United States District Court Judge Beryl A. Howell ruled that artificial intelligence-generated artworks cannot be copyrighted. The judge was presiding over a lawsuit against the US Copyright Office after Stephen Thaler denied copyright to an AI-generated image created with the Creativity Machine algorithm.
Thaler has made multiple attempts to copyright the image as a work for lease to the owner of the Creativity Machine. Thus, he showed the author as the creator of the work and Thaler as the owner of the work, but was repeatedly rejected.
After the office’s final refusal last year, Thaler filed suit, claiming the refusal was “arbitrary and unlawful”, but Judge Howell didn’t see it that way. Judge Howell said in his decision that copyright was never granted to a work “without a guiding human hand.”

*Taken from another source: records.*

(* ===== verification/PaymentContract.v ===== *)
(** * What the payment methods promise

    Three contracts over [PaymentMethods].  PayPal's notifications: none is
    lost ([refund_never_lost]) and the order follows the money they report
    ([order_follows_money]).  Money: a verified fiat payment is confirmed or
    kept for review ([verified_money_kept]), the amount of a checkout link is
    read back ([checkout_amount_read_back]), and the availability cache never
    serves a seller longer than its last answer allows
    ([availability_fails_closed]).  Binding: a method is bound as a whole or
    not at all ([bind_all_or_nothing]).  The invariant [gateway_inv] carries
    the first; [follows] relates an order to the ledger of its money. *)

From stdpp Require Import pretty sorting.
From S2P Require Import Prelude StateMachines Domain Json Seal Pubky Text Store Commands.
From S2P Require Import Actions Reviews Drops Holds DigitalManual Cancellation Payment Fx.
From S2P Require Import ListingDeletion Within Inventory Samples LateMoney PaymentMethods.
From S2P Require Import ReviewContract LateMoneyContract.

(** ** What a notification says *)

Definition kept_fields (fields : gmap string string) : gmap string string :=
  filter (fun kv => kv.1 ∈ INBOX_FIELDS) fields.

Lemma kept_lookup fields name : name ∈ INBOX_FIELDS -> kept_fields fields !! name = fields !! name.
Proof.
  intros Hn. apply option_eq. intros v. unfold kept_fields. rewrite map_lookup_filter_Some. simpl. tauto.
Qed.

Lemma kept_field fields name : name ∈ INBOX_FIELDS -> field_of (kept_fields fields) name = field_of fields name.
Proof. intros Hn. unfold field_of. by rewrite kept_lookup. Qed.
(* ===== verification/_CoqProject ===== *)
-Q . S2P
Prelude.v
Int128.v
Algo.v
Queue.v
LinkedList.v
KeyIndex.v
Hashmap.v
BinaryHeap.v
Num.v
Calendar.v
Interval.v
Scheduler.v
NextCheck.v
Base64.v
PpQueue.v
PpInv.v
PpOps.v
PpManager.v
PpSystem.v
PpRun.v
EvalParse.v
EvalSyntax.v
Variant.v
EvalExec.v
Memory.v
Shmem.v
ShmemLayout.v
ShmemArena.v
ShmemFree.v
ShmemRealloc.v
ShmemSegment.v
ShmemClient.v
ShmemRun.v
JsonString.v
JsonParse.v
JsonGrammar.v
JsonWriter.v
JsonBuffer.v
JsonSession.v
JsonRun.v
JsonRead.v
JsonScan.v
JsonReadRun.v
VcHistory.v
VcSql.v
VcDb.v
VcChunk.v
VcStore.v
VcAdd.v
VcInsert.v
VcItem.v
VcInv.v
VcGet.v
VcRun.v
VcRefine.v
VcCache.v
PbBuffer.v
PbExport.v
PbSystem.v
PbInv.v
PbHandles.v
PbSafe.v
PbDelivery.v
PbRun.v
PbPacket.v
ExprScan.v
ExprKey.v
ExprKeyGrammar.v
ExprKeyParse.v
ExprParam.v
ExprParamValue.v
ExprReplace.v
ExprSubst.v
IpRange.v
IpPath.v
IpIter.v
IpUniq.v
IpParse.v
IpText.v
IpPorts.v
(* ===== verification/Int128.v ===== *)
(** 128-bit unsigned arithmetic: src/src/libs/zbxalgo/int128.c. *)

From stdpp Require Import base numbers.
From Stdlib Require Import ZArith Lia.
From S2P Require Import Prelude.

Open Scope Z_scope.

(** struct zbx_uint128_t *)
Record uint128 : Type := mk128 { hi : Z; lo : Z }.

Definition val (x : uint128) : Z := hi x * 2 ^ 64 + lo x.
Definition wf128 (x : uint128) : Prop := is_u64 (hi x) /\ is_u64 (lo x).

Definition UINT64_BIT_COUNT : Z := 64.
Definition UINT32_BIT_COUNT : Z := 32.
Definition UINT32_BIT_MASK : Z := 2 ^ 32 - 1.

Definition shr64 (x n : Z) : Z := Z.shiftr x n.
Definition shl64 (x n : Z) : Z := u64 (Z.shiftl x n).

Definition udec128_128 (base value : uint128) : uint128 :=
  let l := lo base in
  let lo' := u64 (lo base - lo value) in
  let hi' := if l <? lo' then u64 (hi base - 1) else hi base in
  mk128 (u64 (hi' - hi value)) lo'.

Definition ushiftr128 (base : uint128) (bits : Z) : uint128 :=
  if 0 =? bits then base
  else if UINT64_BIT_COUNT <=? bits then
    mk128 0 (shr64 (hi base) (bits - UINT64_BIT_COUNT))
  else
    mk128 (shr64 (hi base) bits)
          (Z.lor (shr64 (lo base) bits) (shl64 (hi base) (UINT64_BIT_COUNT - bits))).

Definition ushiftl128 (base : uint128) (bits : Z) : uint128 :=
  if 0 =? bits then base
  else if UINT64_BIT_COUNT <=? bits then
    mk128 (shl64 (lo base) (bits - UINT64_BIT_COUNT)) 0
  else
    mk128 (Z.lor (shl64 (hi base) bits) (shr64 (lo base) (UINT64_BIT_COUNT - bits)))
          (shl64 (lo base) bits).
(* ===== verification/Queue.v ===== *)
(** The pointer queue (a growing ring buffer): src/src/libs/zbxalgo/queue.c. *)

From stdpp Require Import base sets list numbers.
From Stdlib Require Import ZArith Lia.
From S2P Require Import Prelude.

Open Scope nat_scope.

(** struct zbx_queue_ptr_t.  A cell is [None] while realloc has left it
    uninitialised; pointers are opaque addresses.  The fields of type int are
    never negative; what is computed from them is checked to fit ([fits_int]). *)
Record queue_ptr : Type := mkQueue {
  values : list (option Z);
  alloc_num : nat;
  head_pos : nat;
  tail_pos : nat
}.

(** A sum of type int is the number [n]. *)
Definition fits_int (n : nat) : res unit := _ ← c_int (Z.of_nat n); Ret tt.

(** Checked accesses of values[]: an index out of range or the read of an
    uninitialised cell is undefined behaviour. *)
Definition cell_read (l : list (option Z)) (i : nat) : res Z :=
  match l !! i with
  | Some (Some v) => Ret v
  | _ => Undef
  end.

Definition cell_write (l : list (option Z)) (i : nat) (v : Z) : res (list (option Z)) :=
  if i <? length l then Ret (<[i := Some v]> l) else Undef.

Definition memmove (l : list (option Z)) (dst src n : nat) : res (list (option Z)) :=
  if (dst + n <=? length l) && (src + n <=? length l) then
    Ret (take dst l ++ take n (drop src l) ++ drop (dst + n) l)
  else Undef.

Definition realloc (l : list (option Z)) (n : nat) : list (option Z) :=
  take n l ++ replicate (n - length l) None.

Definition zbx_queue_ptr_create : queue_ptr := mkQueue [] 0 0 0.

(** The difference of two positions, and it plus alloc_num when it is negative,
    are in the range of int. *)
Definition zbx_queue_ptr_values_num (q : queue_ptr) : Z :=
  let values_num := (Z.of_nat (head_pos q) - Z.of_nat (tail_pos q))%Z in
  if (0 >? values_num)%Z then (values_num + Z.of_nat (alloc_num q))%Z else values_num.

(** [num] is an int. *)
Definition zbx_queue_ptr_reserve (q : queue_ptr) (num : Z) : res queue_ptr :=
  let values_num := zbx_queue_ptr_values_num q in
  needed ← c_int (values_num + num);
  needed ← c_int (needed + 1);
  if (needed <=? Z.of_nat (alloc_num q))%Z then Ret q
  else
    more ← c_int (num + 1);
    size ← c_int (Z.of_nat (alloc_num q) + Z.max more (Z.of_nat (alloc_num q) / 2));
    let alloc_num' := Z.to_nat size in
    let values' := realloc (values q) alloc_num' in
    if head_pos q <? tail_pos q then
      let resize_num := alloc_num' - alloc_num q in
      values'' ← memmove values' (tail_pos q + resize_num) (tail_pos q)
                         (alloc_num q - tail_pos q);
      _ ← fits_int (tail_pos q + resize_num);
      Ret (mkQueue values'' alloc_num' (head_pos q) (tail_pos q + resize_num))
    else Ret (mkQueue values' alloc_num' (head_pos q) (tail_pos q)).

Definition zbx_queue_ptr_compact (q : queue_ptr) : res queue_ptr :=
  let values_num := Z.to_nat (zbx_queue_ptr_values_num q) in
  _ ← fits_int (values_num + 1);
  let alloc_num' := values_num + 1 in
  if alloc_num' =? alloc_num q then Ret q
  else
    '(values', head', tail') ←
      (if negb (0 =? tail_pos q) then
         if head_pos q <? tail_pos q then
           l ← memmove (values q) (head_pos q + 1) (tail_pos q) (alloc_num q - tail_pos q);
           _ ← fits_int (head_pos q + 1);
           Ret (l, head_pos q, head_pos q + 1)
         else
           l ← memmove (values q) 0 (tail_pos q) values_num;
           Ret (l, values_num, 0)
       else Ret (values q, head_pos q, tail_pos q));
    Ret (mkQueue (realloc values' alloc_num') alloc_num' head' tail').

Definition zbx_queue_ptr_push (q : queue_ptr) (value : Z) : res queue_ptr :=
  q ← zbx_queue_ptr_reserve q 1;
  values' ← cell_write (values q) (head_pos q) value;
  _ ← fits_int (head_pos q + 1);
  let head := head_pos q + 1 in
  Ret (mkQueue values' (alloc_num q) (if head =? alloc_num q then 0 else head) (tail_pos q)).

(** NULL is returned as [None]. *)
Definition zbx_queue_ptr_pop (q : queue_ptr) : res (option Z * queue_ptr) :=
  if tail_pos q =? head_pos q then Ret (None, q)
  else
    value ← cell_read (values q) (tail_pos q);
    _ ← fits_int (tail_pos q + 1);
    let tail := tail_pos q + 1 in
    let tail := if tail =? alloc_num q then 0 else tail in
    let head := if head_pos q =? alloc_num q then 0 else head_pos q in
    Ret (Some value, mkQueue (values q) (alloc_num q) head tail).

(** The scanning loops of zbx_queue_ptr_remove_value, with the number of
    iterations left, whose counters stay between the positions; [None] when the value is not met. *)
Fixpoint scan_up (l : list (option Z)) (value : Z) (n i : nat) : res (option nat) :=
  match n with
  | O => Ret None
  | S n' =>
      c ← cell_read l i;
      if decide (c = value) then Ret (Some i) else scan_up l value n' (S i)
  end.

Fixpoint scan_down (l : list (option Z)) (value : Z) (n i : nat) : res (option nat) :=
  match n with
  | O => Ret None
  | S n' =>
      c ← cell_read l i;
      if decide (c = value) then Ret (Some i) else scan_down l value n' (i - 1)
  end.

(** The closing loops: cells move one place down (up) over the removed one. *)
Fixpoint close_down (l : list (option Z)) (n i : nat) : res (list (option Z)) :=
  match n with
  | O => Ret l
  | S n' =>
      c ← cell_read l (i + 1);
      l' ← cell_write l i c;
      close_down l' n' (S i)
  end.

Fixpoint close_up (l : list (option Z)) (n i : nat) : res (list (option Z)) :=
  match n with
  | O => Ret l
  | S n' =>
      c ← cell_read l (i - 1);
      l' ← cell_write l i c;
      close_up l' n' (i - 1)
  end.
(* ===== verification/LinkedList.v ===== *)
(** The singly linked list and its iterator: src/src/libs/zbxalgo/linked_list.c.
    Items live in an explicit store, so that the aliasing between a list, its
    tail pointer and its iterators is the one of the code. *)

From stdpp Require Import base gmap list numbers sets.
From Stdlib Require Import ZArith Lia.
From S2P Require Import Prelude.

Open Scope Z_scope.

(** struct list_item; pointers are store addresses, NULL is [None]. *)
Record list_item : Type := mkItem { next : option Z; data : Z }.

(** struct zbx_list_t; [self] is the address of the structure itself and
    [mem_malloc_func] the allocation callback (NULL result: [None]). *)
Record zbx_list : Type := mkList {
  self : Z;
  head : option Z;
  tail : option Z;
  mem_malloc_func : gmap Z list_item -> option Z
}.

(** struct zbx_list_iterator_t; [ilist] is the list pointer. *)
Record zbx_list_iterator : Type := mkIter {
  ilist : option Z;
  current : option Z;
  inext : option Z
}.

(** Reading through NULL or a dangling pointer is undefined behaviour. *)
Definition deref (h : gmap Z list_item) (p : option Z) : res list_item :=
  match p with
  | Some a => match h !! a with Some i => Ret i | None => Undef end
  | None => Undef
  end.

Definition set_next (h : gmap Z list_item) (p : option Z) (n : option Z)
  : res (gmap Z list_item) :=
  match p with
  | Some a => match h !! a with Some i => Ret (<[a := mkItem n (data i)]> h) | None => Undef end
  | None => Undef
  end.

Definition set_head (l : zbx_list) (p : option Z) : zbx_list :=
  mkList (self l) p (tail l) (mem_malloc_func l).
Definition set_tail (l : zbx_list) (p : option Z) : zbx_list :=
  mkList (self l) (head l) p (mem_malloc_func l).

Definition zbx_list_create_ext (addr : Z) (malloc_func : gmap Z list_item -> option Z) : zbx_list :=
  mkList addr None None malloc_func.

Definition list_create_item (h : gmap Z list_item) (l : zbx_list) (value : Z)
  : option Z * gmap Z list_item :=
  match mem_malloc_func l h with
  | Some a => (Some a, <[a := mkItem None value]> h)
  | None => (None, h)
  end.

(** The result is the inserted item, [None] standing for FAIL. *)
Definition zbx_list_insert_after (h : gmap Z list_item) (l : zbx_list) (after : option Z) (value : Z)
  : res (option Z * gmap Z list_item * zbx_list) :=
  let '(item, h) := list_create_item h l value in
  match item with
  | None => Ret (None, h, l)
  | Some _ =>
      let after := match after with None => tail l | Some _ => after end in
      '(h, l') ←
        match after with
        | Some _ =>
            i ← deref h after;
            h ← set_next h item (next i);
            h ← set_next h after item;
            Ret (h, l)
        | None => Ret (h, set_head l item)
        end;
      let l' := if decide (after = tail l') then set_tail l' item else l' in
      Ret (item, h, l')
  end.
(** The loop accepts exactly the digit strings whose value fits in 64 bits. *)
Lemma uint_loop_spec (s : list Z) (n : nat) (v w : Z) :
  0 <= v <= ZBX_MAX_UINT64 ->
  uint_loop s n v = Some w <->
  Forall (fun ch => isdigit ch = true) (take n s) /\
  foldl (fun v d => v * 10 + d) v (dec_digits (take n s)) = w /\ w <= ZBX_MAX_UINT64.
Proof.
  revert n v. induction s as [|ch s IH]; intros n v Hv.
  - rewrite take_nil. destruct n; simpl; (split; [intros [= <-]; split_and!; [constructor|done|lia] | by intros (_ & -> & _)]).
  - destruct n as [|n]; simpl; [split; [intros [= <-]; split_and!; [constructor|done|lia] | by intros (_ & -> & _)]|].
    destruct (isdigit ch) eqn:Hd; cbn [negb]; cycle 1.
    { split; [discriminate|]. intros (Hf & _). inversion Hf. congruence. }
    apply isdigit_range in Hd as Hr. rewrite u8_small by lia.
    destruct (Z.ltb_spec ((ZBX_MAX_UINT64 - (ch - 48)) / 10) v) as [Hlt | Hle].
    + split; [discriminate|]. intros (Hf & E & Hw). inversion_clear Hf as [|? ? _ Hf'].
      assert (Hge : v * 10 + (ch - 48) <= w).
      { rewrite <- E. apply foldl_ge; [lia|lia|]. unfold dec_digits. apply Forall_fmap.
        eapply Forall_impl; [exact Hf'|]. intros x Hx%isdigit_range. simpl. lia. }
      unfold ZBX_MAX_UINT64 in *. zlia.
    + rewrite IH by (unfold ZBX_MAX_UINT64 in *; zlia).
      rewrite Forall_cons. naive_solver.
Qed.

Lemma hd0_nonempty (s : list Z) : Forall (fun c => c <> 0) s -> (hd0 s =? 0) = match s with [] => true | _ => false end.
Proof.
  intros Hs. destruct s as [|c s]; simpl; [done|]. inversion_clear Hs.
  by destruct (Z.eqb_spec c 0).
Qed.

Lemma digits_nonzero (s : list Z) : Forall (fun ch => isdigit ch = true) s -> Forall (fun c => c <> 0) s.
Proof. intros Hs. eapply Forall_impl; [exact Hs|]. intros c Hc%isdigit_range. lia. Qed.

(** The value of a parse: the first [n] characters, read as a decimal. *)
Lemma uint_range_spec (s : list Z) (n : nat) (want : bool) (size min max v : Z) :
  Forall (fun c => c <> 0) s -> 0 < size <= 8 -> max <= ZBX_MAX_UINT64 ->
  zbx_is_uint_n_range (Some s) n want size min max = Some v <->
  let ds := take n s in
  ds <> [] /\ Forall (fun ch => isdigit ch = true) ds /\
  min <= digits_value 10 (dec_digits ds) <= max /\
  v = if want then store_bytes size (digits_value 10 (dec_digits ds)) else 0.
Proof.
  intros Hs Hsize Hmax. unfold zbx_is_uint_n_range. rewrite (hd0_nonempty s Hs). cbn zeta.
  destruct (Z.ltb_spec 8 size); [lia|]. destruct (Z.eqb_spec size 0); [lia|]. cbn [andb]. rewrite !orb_false_r.
  destruct s as [|ch s']; [cbn [orb]; rewrite take_nil; split; [discriminate | by intros (? & _)]|].
  cbn [orb]. set (s := ch :: s') in *.
  destruct (Nat.eqb_spec n 0) as [-> | Hn].
  { split; [discriminate | by intros (? & _)]. }
  assert (Hne : take n s <> []) by (by destruct n).
  assert (H0 : 0 <= 0 <= ZBX_MAX_UINT64) by (unfold ZBX_MAX_UINT64; lia).
  destruct (uint_loop s n 0) as [w|] eqn:E.
  - apply uint_loop_spec in E as (Hf & Ew & Hw); [|done]. unfold digits_value. rewrite Ew.
    destruct (Z.ltb_spec w min), (Z.ltb_spec max w); cbn [orb];
      (split; [first [discriminate | intros [= <-]; split_and!; done || lia] | ]).
    1-3: intros (_ & _ & ? & _); lia.
    by intros (_ & _ & _ & ->).
  - split; [discriminate|]. intros (_ & Hf & Hr & _).
    assert (Es : uint_loop s n 0 = Some (digits_value 10 (dec_digits (take n s)))).
    { apply uint_loop_spec; [done|]. split_and!; [done|done|lia]. }
    congruence.
Qed.

(** zbx_is_uint_n_range succeeds exactly when the first n characters (all
    of them when the string is shorter) are one or more decimal digits whose
    value lies in [min, max], and then stores that value: no overflow of the
    64-bit accumulator is ever accepted. *)
Theorem uint_n_range_exact (s : list Z) (n : nat) (min max : Z) :
  Forall (fun c => c <> 0) s -> 0 <= min -> max <= ZBX_MAX_UINT64 ->
  match zbx_is_uint_n_range (Some s) n true 8 min max with
  | Some v => take n s <> [] /\ Forall (fun ch => isdigit ch = true) (take n s) /\
              v = digits_value 10 (dec_digits (take n s)) /\ min <= v <= max
  | None => take n s = [] \/ ~ Forall (fun ch => isdigit ch = true) (take n s) \/
            ~ min <= digits_value 10 (dec_digits (take n s)) <= max
  end.
Proof.
  intros Hs Hmin Hmax.
  assert (Hspec := fun v => uint_range_spec s n true 8 min max v Hs ltac:(lia) Hmax). cbn zeta in Hspec.
  destruct (zbx_is_uint_n_range (Some s) n true 8 min max) as [v|].
  - destruct (proj1 (Hspec v) eq_refl) as (Hne & Hf & Hr & ->).
    unfold store_bytes. rewrite Z.mod_small; [done|]. unfold ZBX_MAX_UINT64 in *. simpl. lia.
  - destruct (decide (take n s = [])) as [|Hne]; [by left|]. right.
    destruct (decide (Forall (fun ch => isdigit ch = true) (take n s))) as [Hf|]; [|by left]. right.
    intros Hr. by discriminate (proj2 (Hspec _) (conj Hne (conj Hf (conj Hr eq_refl)))).
Qed.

This situation has also emerged in previous cases. In response, Judge Howell stated that the case, in which a woman compiled a book from notebooks filled with words she believed were dictated to her by a supernatural voice, was copyrighted.
But Judge Howell acknowledged that humanity is “approaching new frontiers in copyright” and that artists will use artificial intelligence as a tool to create new works. This, he said, would create “difficult problems with how much human input is required” to copyright AI-generated art, noting that AI models are often trained on pre-existing work.
Stephen Thaler plans to appeal the case. “We respectfully disagree with the court’s interpretation of the Copyright Act,” Thaler’s lawyer told Bloomberg Law, citing a statement from the US Copyright Office stating that he believes the court’s decision was correct.
No one knows how things will turn out when it comes to US copyright law and artificial intelligence, but lawsuits are on the rise. For example, Sarah Silverman and two other authors filed lawsuits against OpenAI and Meta earlier this year, while another lawsuit filed by programmer and lawyer Matthew Butterick alleges that data collection by Microsoft, GitHub and OpenAI amounts to software piracy.